The loss and accuracy graphs of the model during the training are as follows:

The above graphs show the gradual performance of the model with increasing epochs. Notice that there are several fluctuations in the test line, whereas the train accuracy increases and the train loss decreases with epochs.

Predict for all the samples in the test set:

y_pred=model.predict(x_test)
y_pred=np.argmax(y_pred,axis=1)

Get the accuracy score (VALIDATION ACCURACY) of the model:

accuracy_score(y_pred,y_test)

It comes out to 78.86%. The detailed performance can be seen using the classification report and confusion matrix with the code below:

print(classification_report(y_pred,y_test))

Image 5_11zon.webp

Thus, the validation accuracy is 79%. However, the model is able to recognize only non-pneumothorax images and is unable to detect pneumothorax on unseen or new images.

This can be inferred from the confusion matrix below:

confusion_matrix(y_pred,y_test)

Image 0_11zon.webp

All the images are classified as non-pneumothorax.
The model always predicts the “no-pneumothorax” class for unseen samples. However, its performance is excellent with the training data. This may be because the train and test samples are not from the same spread, i.e., the test and train images were not taken from the same source of images. The test set has very different features compared to the train set. This can be a problem in most cases when the model exhibits poor performance on the test data.

The lack of distinct pneumothorax chest X-ray images may also be the cause. The problem with medical data is that you can find millions of healthy X-rays, CT scans, etc., but collecting the same for diseased patients is difficult. Pneumothorax is also rare.

Collecting patient samples involves many challenges, the topmost being patient privacy. Hospitals will not easily give out data. To improve the model, segmentation can be applied, which is the process of partitioning an image into several regions, depending on the similarity between adjacent pixels.
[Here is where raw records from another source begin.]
(* ===== verification/LuaExamples.v ===== *)
(** * Programs of Lua, from their text to their results

    Whole runs, computed: the scanner, the compiler and the machine together.  The last ones
    show where they differ from Lua. *)
From Stdlib Require Import ZArith Lia Ascii.
From stdpp Require Import base option list gmap strings.
From S2P Require Import Prelude GoNum GoFmt Strconv LuaInstr LuaTable LuaTableProps LuaScan LuaProto LuaCode LuaParser LuaState LuaCall LuaVM LuaLoad LuaVMFacts.
From Stdlib Require Import SpecFloat.

Definition num (z : Z) : value := VNumber (float_of_int z).
(** What a text returns, its error, or nothing when it does not end well in [n] steps. *)
Definition returns (n : nat) (text : string) (vs : list value) : Prop := run_text n text = Some (None, vs).
Definition fails_with (n : nat) (text message : string) : Prop :=
  run_text n text = Some (Some (RuntimeError message), [VString message]).

Example precedence : returns 100 "return 1+2*3, 2-3-4, -2*3 == -6, not nil == true, 'a'..1 ..2"
  [num 7; num (-5); VBool true; VBool true; VString "a12"].
Proof. by vm_compute. Qed.

Example logic : returns 200 "local a, b = 1; return a and b, a or b, b or false, (a and b) == nil, not (a and 2 < 3)"
  [VNil; num 1; VBool false; VBool true; VBool false].
Proof. by vm_compute. Qed.

Example recursion :
  returns 5000 "local function fib(n) if n < 2 then return n end local a, b = fib(n-1), fib(n-2) return a + b end local r = fib(8) return r"
    [num 21].
Proof. by vm_compute. Qed.

Example loops :
  returns 1000 "local t, s = {10, 20, 30, x = 5}, 0 for i = 1, #t do s = s + t[i] end while s < 70 do s = s + t.x end repeat s = s * 2 until s > 200 return s"
    [num 280].
Proof. by vm_compute. Qed.

Example shared_variables :
  returns 1000 "local function f() local n = 0 return function() n = n + 1 return n end, function() return n end end local up, at = f() up() up() local x = at() return x"
    [num 2].
Proof. by vm_compute. Qed.

Example variable_arguments :
  returns 500 "local function f(...) local a, b, c = ... return a, c, ... end local x, y, z, w = f(1, 2) return x, y, z, w"
    [num 1; VNil; num 1; num 2].
Proof. by vm_compute. Qed.

Example message : fails_with 100 "local x = nil
return x + 1" ("[string " +:+ String dquote "?" +:+ String dquote "]:2: attempt to perform arithmetic on local 'x' (a nil value)").
Proof. by vm_compute. Qed.

Example syntax_message : run_text 100 "local = 2" = Some (Some SyntaxError, [VString "?:1:  expected near ="]).
Proof. by vm_compute. Qed.

(** ** Where the machine is not Lua *)

(** Two functions made from one prototype are the same when the variables that they capture
    have ended with equal values: the second counter is the first one. *)
Example counters_confused :
  returns 1000 "local function mk() local n = 0 return function() return function() n = n + 1 return n end end end local a, b = mk(), mk() local fa, fb = a(), b() local x = fa() local y = fb() return x, y, fa == fb"
    [num 1; num 2; VBool true].
Proof. by vm_compute. Qed.

(** A tail call of a function of Lua goes on with the code of the caller. *)
Example tail_call_lost :
  run_text 1000 "local function f() local r = 1 return r end local function g() return f() end local x = g() return x" =
    Some (Some (GoError "runtime error: index out of range"), [VNil]).
Proof. by vm_compute. Qed.

(** A table is not compared with a value of another type. *)
Example table_equals_nil : run_text 1000 "local t = {} return t == nil" = Some (Some (GoError "interface conversion"), [VNil]).
Proof. by vm_compute. Qed.

(** The remainder has the sign of the divisor in the compiler, and of the dividend in the
    machine. *)
Example two_remainders : returns 1000 "local x = -7 return x % 3, -7 % 3" [num (-1); num 2].
Proof. by vm_compute. Qed.

(** The compiler does not stop at the registers that an instruction can name: the 256th value
    of a list is loaded into register 0, over the table that the others are read from. *)
Example registers_wrap :
  fails_with 2000 ("local t = {a = 7} return " +:+ String.concat "," (replicate 260 "t.a"%string))
    ("[string " +:+ String dquote "?" +:+ String dquote "]:1: attempt to index local 't' (a number value)").
Proof. by vm_compute. Qed.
CNN extracts features from each and every pixel of the image. However, the intent here is to make it learn from only selected features, especially when it comes to medical images. For instance, in this problem statement, the aim is to get the model to extract features only from the part of the image between the lungs and the chest wall where pneumothorax infection occurs. This is why the zip file of the original dataset has masks in it.

Segmenting the chest X-ray images with the help of the masks, followed by using these masked images to train the CNN model, may help. Consider fine-tuning the model further or check with pre-trained architectures including VGG-19 or Mobile Net for the task.